People who are actually paying attention, who don't turn off the TV because Creighton is playing or scoff at the polls because Southern Illinois is ranked 13th and has had a RPI as high as No. 4, understand that because of what George Mason did last year, it's increasingly likely that mid-majors will have a similar impact on at least the early rounds this year and moving forward. Nobody's predicting a mid-major team will sweep through to the Final Four again.

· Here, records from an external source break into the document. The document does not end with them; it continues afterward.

Definition sizing_of (d : SizeClassDecision) : RunSizeClassDecision :=
  {| rz_decision_schema := sd_schema d; rz_mode := size_class_mode_value (sd_mode d);
     rz_selected_size_class := sd_selected_size_class d; rz_estimated_input_bytes := sd_estimated_input_bytes d;
     rz_estimate_source := sd_estimate_source d; rz_estimate_observed_at := utc_timestamp <$> sd_estimate_observed_at d;
     rz_max_input_bytes := sd_max_input_bytes d; rz_cpu_millis := sd_cpu_millis d; rz_memory_mib := sd_memory_mib d;
     rz_ephemeral_storage_mib := sd_ephemeral_storage_mib d; rz_eligible_plan_count := sd_eligible_plan_count d |}.

Definition built {A B} (o : option A) (build : A -> result B) : result (option B) :=
  match o with Some a => b ← build a; Ok (Some b) | None => Ok None end.

Definition status_response (r : RunRecord) : result RunStatusResponse :=
  state ← run_state r;
  let failed := bool_decide (rr_outcome r = FAILED) in
  let summary := rr_result_summary r in
  let count (f : ExecutionResultSummary -> Z) := from_option f 0 summary in
  telemetry ← built summary (fun s => new_telemetry (telemetry_of s));
  placement ← built (rr_placement_decision r) (fun d => new_run_placement (placement_of d));
  sizing ← built (rr_size_class_decision r) (fun d => new_run_sizing (sizing_of d));
  new_status
    {| sr_run_id := rr_run_id r; sr_state := state; sr_stage := rr_stage r;
       sr_started_at := if rr_attempt_count r =? 0 then None else Some (utc_timestamp (rr_created_at r));
       sr_finished_at := utc_timestamp <$> rr_terminal_at r;
       sr_endpoints := count rs_endpoints; sr_extracted := count rs_extracted_rows; sr_affected := count rs_affected_rows;
       sr_models := count rs_models; sr_assertions := count rs_assertions; sr_assets := count rs_assets;
       sr_result_schema := rs_schema <$> summary; sr_skipped := from_option rs_skipped false summary;
       sr_telemetry := telemetry; sr_placement := placement; sr_sizing := sizing;
       sr_failure_code := if failed then Some "hosted_execution_failed" else None;
       sr_failure_summary := if failed then Some "The hosted execution failed." else None;
       sr_can_cancel := bool_decide (rr_run_state r ∈ [QUEUED; RUNNING; RETRYING]);
       sr_can_replay := bool_decide (rr_run_state r = TERMINAL);
       sr_logs_available := is_some (rr_backend_handle r);
       sr_repair_window := tg_repair_window (rr_trigger r) |}.

(** ** Mutation results *)

Record MutationResult : Type := {
  mr_operation : string; mr_accepted : bool; mr_run_id : string; mr_resulting_run_id : option string; mr_state : RunState;
}.
#[export] Instance MutationResult_eq_dec : EqDecision MutationResult.
Proof. solve_decision. Defined.

Definition cancel_result (accepted : bool) (run_id : string) (state : RunState) : MutationResult :=
  {| mr_operation := "cancel"; mr_accepted := accepted; mr_run_id := run_id; mr_resulting_run_id := None; mr_state := state |}.

Definition planned_cancel_result (r : RunRecord) : result MutationResult :=
  match rr_run_state r with
  | TERMINAL => s ← run_state r; Ok (cancel_result false (rr_run_id r) s)
  | QUEUED => Ok (cancel_result true (rr_run_id r) RS_CANCELED)
  | _ => Ok (cancel_result true (rr_run_id r) RS_CANCELING)
  end.

(** [model_dump(mode="json")] and its bytes. *)
Definition mutation_result_json (m : MutationResult) : json :=
  JObj [("operation", JStr (mr_operation m)); ("accepted", JBool (mr_accepted m)); ("run_id", JStr (mr_run_id m));
        ("resulting_run_id", jopt JStr (mr_resulting_run_id m)); ("state", JStr (run_state_text (mr_state m)))].
Definition mutation_result_bytes (m : MutationResult) : list Z := encode (dumps_ascii (mutation_result_json m)).

(** ** Log levels *)

Inductive LogLevel : Type := DEBUG | INFO | WARNING | ERROR.
#[export] Instance LogLevel_eq_dec : EqDecision LogLevel.
Proof. solve_decision. Defined.
Definition log_level_value (l : LogLevel) : string :=
  match l with DEBUG => "debug" | INFO => "info" | WARNING => "warning" | ERROR => "error" end.

Definition log_level (value : option string) : LogLevel :=
  match value with
  | None => INFO
  | Some v =>
      match list_find (fun l => log_level_value l = casefold v) [DEBUG; INFO; WARNING; ERROR] with
      | Some (_, l) => l
      | None => default INFO (assoc (casefold v) [("warn", WARNING); ("fatal", ERROR)])
      end
  end.

(** ** A well-formed run has a response *)

Lemma bounded_ok v : out_of_range v = false -> bounded v = Ok tt.
Proof.
  rewrite out_of_range_false. intros [H1 H2]. unfold bounded, constraint.
  rewrite (proj2 (Z.leb_le 0 v)), (proj2 (Z.leb_le v _)) by done. done.
Qed.

Lemma summary_in_range s f :
  ExecutionResultSummary_post_init s = Ok tt -> f ∈ map snd (summary_counts s) -> out_of_range f = false.
Proof.
  unfold ExecutionResultSummary_post_init, contract_reject. intros H Hf. apply seq_ok in H as [_ H]. apply for_each_ok in H.
  apply list_elem_of_fmap in Hf as ([l v] & -> & Hf). rewrite Forall_forall in H. specialize (H _ Hf). by apply reject_if_tt in H.
Qed.

Lemma telemetry_built s : ExecutionResultSummary_post_init s = Ok tt -> new_telemetry (telemetry_of s) = Ok (telemetry_of s).
Proof.
  intros H. unfold new_telemetry. eapply bind_get; [|reflexivity]. apply (proj2 (for_each_ok _ _ tt)).
  apply Forall_forall. intros v Hv. apply bounded_ok, (summary_in_range s v H).
  unfold telemetry_fields, telemetry_of in Hv. cbn [tl_duration_ms tl_operation_count tl_retry_count tl_rows_read tl_rows_written
    tl_rows_affected tl_bytes_read tl_bytes_written tl_bytes_processed tl_bytes_billed tl_queue_duration_ms
    tl_execution_duration_ms tl_spill_bytes] in Hv. unfold summary_counts. cbn [map snd].
  rewrite !elem_of_cons, elem_of_nil in Hv. rewrite !elem_of_cons. tauto.
Qed.

Lemma placement_built d : PlacementDecision_post_init d = Ok tt -> new_run_placement (placement_of d) = Ok (placement_of d).
Proof.
  unfold PlacementDecision_post_init, contract_reject. intros H. apply seq_ok in H as [H1 H].
  do 3 apply seq_ok in H as [_ H]. apply seq_ok in H as [Hc H]. apply seq_ok in H as [_ H]. apply seq_ok in H as [Hn _].
  apply reject_if_tt, negb_bool_decide_false in H1. apply reject_if_tt in Hn. apply for_each_ok in Hc.
  apply Forall_cons in Hc as [Hc1 Hc]. apply Forall_cons in Hc as [Hc2 _]. cbn [fst snd] in Hc1, Hc2.
  unfold new_run_placement, placement_of. cbn [rp_decision_schema rp_mode rp_estimated_cost_microusd rp_max_cost_microusd rp_eligible_plan_count].
  rewrite H1. eapply bind_get; [reflexivity|cbv beta].
  eapply bind_get; [by destruct (pd_mode d)|cbv beta].
  eapply bind_get; [|cbv beta].
  { destruct (pd_estimated_cost_microusd d); [|done]. cbn [when_some] in *. apply reject_if_tt in Hc1. by apply bounded_ok. }
  eapply bind_get; [|cbv beta].
  { destruct (pd_max_cost_microusd d); [|done]. cbn [when_some] in *. apply reject_if_tt in Hc2. by apply bounded_ok. }
  eapply bind_get; [exact (proj2 (reject_if_tt _ _ _) Hn)|done].
Qed.

Lemma sizing_built d : SizeClassDecision_post_init d = Ok tt -> new_run_sizing (sizing_of d) = Ok (sizing_of d).
Proof.
  unfold SizeClassDecision_post_init, contract_reject. intros H. apply seq_ok in H as [H1 H]. apply seq_ok in H as [_ H].
  apply seq_ok in H as [He H]. do 2 apply seq_ok in H as [_ H]. apply seq_ok in H as [Hm H]. apply seq_ok in H as [_ H].
  apply seq_ok in H as [Hp H]. apply seq_ok in H as [Hs Hn].
  apply reject_if_tt, negb_bool_decide_false in H1. apply reject_if_tt in Hm, Hn. apply for_each_ok in Hp.
  apply Forall_cons in Hp as [Hp1 Hp]. apply Forall_cons in Hp as [Hp2 _]. cbn [fst snd] in Hp1, Hp2.
  apply reject_if_tt, Z.ltb_ge in Hp1, Hp2.
  unfold new_run_sizing, sizing_of, at_least. cbn [rz_decision_schema rz_mode rz_estimated_input_bytes rz_max_input_bytes
    rz_cpu_millis rz_memory_mib rz_ephemeral_storage_mib rz_eligible_plan_count].
  rewrite H1. eapply bind_get; [reflexivity|cbv beta].
  eapply bind_get; [by destruct (sd_mode d)|cbv beta].
  eapply bind_get; [|cbv beta].
  { destruct (sd_estimated_input_bytes d); [|done]. cbn [when_some] in *. apply reject_if_tt in He. by apply bounded_ok. }
  eapply bind_get; [by apply bounded_ok|cbv beta].
  eapply bind_get; [by rewrite (proj2 (Z.leb_le 1 (sd_cpu_millis d)))|cbv beta].
  eapply bind_get; [by rewrite (proj2 (Z.leb_le 1 (sd_memory_mib d)))|cbv beta].
  eapply bind_get; [|cbv beta].
  { destruct (sd_ephemeral_storage_mib d); [|done]. cbn [when_some] in *. apply reject_if_tt, Z.ltb_ge in Hs.
    by rewrite (proj2 (Z.leb_le 1 _)). }
  eapply bind_get; [exact (proj2 (reject_if_tt _ _ _) Hn)|done].
Qed.

Lemma built_ok {A B} (o : option A) (build : A -> result B) (f : A -> B) :
  (forall a, o = Some a -> build a = Ok (f a)) -> built o build = Ok (f <$> o).
Proof. destruct o as [a|]; [|done]. intros H. cbn. by rewrite H. Qed.

Lemma run_state_unknown r :
  match run_state r with
  | Ok _ => rr_run_state r = TERMINAL -> rr_outcome r <> UNKNOWN
  | Raise e => rr_run_state r = TERMINAL /\ rr_outcome r = UNKNOWN /\
               e = Exn OrchestrationContractError "a terminal run does not have a known outcome" []
  end.
Proof. unfold run_state. by destruct (rr_run_state r), (rr_outcome r). Qed.

Lemma new_status_ok s summary :
  (forall x, summary = Some x -> ExecutionResultSummary_post_init x = Ok tt) ->
  let count (f : ExecutionResultSummary -> Z) := from_option f 0 summary in
  sr_endpoints s = count rs_endpoints -> sr_extracted s = count rs_extracted_rows -> sr_affected s = count rs_affected_rows ->
  sr_models s = count rs_models -> sr_assertions s = count rs_assertions -> sr_assets s = count rs_assets ->
  sr_result_schema s = rs_schema <$> summary -> new_status s = Ok s.
Proof.
  intros Hs count E1 E2 E3 E4 E5 E6 E7. unfold new_status, count in *. rewrite E1, E2, E3, E4, E5, E6, E7. clear E1 E2 E3 E4 E5 E6 E7.
  destruct summary as [x|]; [|done]. cbn [from_option fmap option_fmap option_map when_some].
  assert (forall v, v ∈ map snd (summary_counts x) -> at_least 0 v = Ok tt) as Hv.
  { intros v Hv. pose proof (summary_in_range x v (Hs x eq_refl) Hv) as H. apply out_of_range_false in H. unfold at_least, constraint.
    by rewrite (proj2 (Z.leb_le 0 v)) by lia. }
  unfold summary_counts in Hv. cbn [map snd] in Hv.
  eapply bind_get; [|cbv beta].
  { apply (proj2 (for_each_ok _ _ tt)). repeat constructor; apply Hv; rewrite !elem_of_cons; tauto. }
  specialize (Hs x eq_refl). unfold ExecutionResultSummary_post_init, contract_reject in Hs. apply seq_ok in Hs as [Hs _].
  apply reject_if_tt, negb_bool_decide_false in Hs. by rewrite Hs.
Qed.

(** Every well-formed run has a status response that passes the checks of
    the response models, except a terminal run whose outcome is unknown, which
    raises a contract error; the response names the run, offers cancellation
    exactly before cancellation or termination and replay exactly after
    termination, reports a failure exactly when the outcome is failed, and an end
    exactly when the run is terminal. *)
Theorem status_response_total r (Hr : run_value r) :
  match status_response r with
  | Ok s =>
      sr_run_id s = rr_run_id r /\
      (sr_can_replay s = true <-> rr_run_state r = TERMINAL) /\
      (sr_can_cancel s = true <-> rr_run_state r <> TERMINAL /\ rr_run_state r <> CANCELING) /\
      (sr_failure_code s <> None <-> sr_state s = RS_FAILED) /\
      (sr_finished_at s <> None <-> rr_run_state r = TERMINAL) /\
      (sr_telemetry s <> None -> sr_state s = RS_SUCCEEDED)
  | Raise e =>
      rr_run_state r = TERMINAL /\ rr_outcome r = UNKNOWN /\
      e = Exn OrchestrationContractError "a terminal run does not have a known outcome" []
  end.
Proof.
  pose proof (run_state_unknown r) as Hu. unfold status_response. destruct (run_state r) as [state|e] eqn:Estate; [|exact Hu].
  cbn [mbind result_bind].
  rewrite (built_ok _ _ telemetry_of) by (intros s Hs; by apply telemetry_built, (rv_summary _ Hr)).
  rewrite (built_ok _ _ placement_of) by (intros d Hd; by apply placement_built, (rv_placement _ Hr)).
  rewrite (built_ok _ _ sizing_of) by (intros d Hd; by apply sizing_built, (zv_post _ (rv_size _ Hr d Hd))).
  cbn [mbind result_bind].
  rewrite (new_status_ok _ (rr_result_summary r)) by (done || apply (rv_summary _ Hr)).
  cbn [sr_run_id sr_can_replay sr_can_cancel sr_failure_code sr_state sr_finished_at sr_telemetry].
  pose proof (post_init_dimensions r (rv_post _ Hr)) as Hd. clear Hr.
  assert (state = RS_FAILED <-> rr_run_state r = TERMINAL /\ rr_outcome r = FAILED) as Hfailed.
  { unfold run_state in Estate. destruct (rr_run_state r), (rr_outcome r); try discriminate Estate; injection Estate as <-;
      split; intros H; try discriminate H; try (by destruct H); done. }
  split_and!.
  - done.
  - by rewrite bool_decide_eq_true.
  - rewrite bool_decide_eq_true, !elem_of_cons, elem_of_nil. destruct (rr_run_state r); naive_solver.
  - rewrite Hfailed. case_bool_decide as E; split; try done; [|by intros [_ ?]].
    intros _. split; [|done]. destruct (decide (rr_run_state r = TERMINAL)) as [|Hn]; [done|].
    destruct (dm_pending _ Hd Hn) as [E' _]. congruence.
  - rewrite (dm_terminal _ Hd). by destruct (rr_terminal_at r).
  - intros Hs. destruct (dm_summary _ Hd) as (Ht & Ho & _); [by destruct (rr_result_summary r)|].
    unfold run_state in Estate. rewrite Ht, Ho in Estate. by injection Estate as <-.
Qed.

Lemma status_response_total_witness :
  exists s, status_response (queued_record sample_submission) = Ok s /\ sr_run_id s = rr_run_id (queued_record sample_submission).
Proof.
  pose proof (status_response_total (queued_record sample_submission) sample_value) as H.
  destruct (status_response (queued_record sample_submission)) as [s|e] eqn:E.
  - exists s. split; [reflexivity|exact (proj1 H)].
  - exfalso. apply (f_equal is_ok) in E. vm_compute in E. discriminate E.
Defined.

As ESPN analyst Jay Bilas pointed out recently, while most mid-majors are loaded with good perimeter players but size-challenged, Mason had bigs last year who could score in the post, defend in the post and pass out of the post. There are power conference teams that don't have players who can do that, but Mason did in Jai Lewis and Will Thomas.
Still, what conveys from last year's Mason run is a certain boldness the mid-majors have. Not only are they unafraid of the big conference teams, they can't wait to play them. The mid-majors are close and they know it.
Mason wasn't a Disney movie to them; Mason was proof.
Appalachian State of the Southern Conference lost at Clemson, Wake Forest and Virginia Tech, but beat Virginia, Vanderbilt (which beat Florida), Wichita State, the aforementioned Virginia Commonwealth and Davidson, which won the league's automatic bid. The Mountaineers lost in the Southern Conference semis, but had won eight straight and 12 of 13.
Appalachian State ought to be in the tournament. The Southern Conference, if its teams were treated fairly and seeded fairly, could be to this March what the CAA was to last March. I'd certainly prefer to see Appalachian State get an at-large bid than the eighth- or ninth-place team in the ACC.
And nobody, no matter how lordly a league they play in, wants to play Winthrop of the Big South. You don't have to know the stats of its best players (Craig Bradshaw and Torrell Martin), you only have to know that Winthrop lost to North Carolina by seven on a neutral court, by 11 at 20th-ranked Maryland, in overtime at fourth-ranked Wisconsin and at seventh-ranked Texas A&M. How did they do against everybody else? Undefeated, 28-0. None of those schools would dare travel to Winthrop and play in the regular season.
Butler can't be Cinderella because at 27-6 and ranked in everybody's top 20, Butler is a known quantity. Same goes for Southern Illinois, Air Force and Nevada.
But a legit pick would be Davidson, which has won 25 of 26, or Drexel, which has battled to 21-7. Maybe West Coast Conference champ Gonzaga, now that it doesn't have a glamorous player, qualifies once again as a Cinderella candidate. And Virginia Commonwealth has those 27 victories and a coach, Anthony Grant, who might have brought some magic from Florida, where he was an assistant coach with the champs last season.
Still, the power conferences will be awarded all the top seeds, even in a year when none of the traditional powers seem particularly impressive. Teams with five and six losses will be in the running for a No. 1 seed when the tournament field is announced Sunday. And the teams that had to battle their way through, from leagues with one bid, two at the most, will lie waiting in the weeds, more confident than ever that knocking off one or more of the big boys in the NCAA tournament is within their power.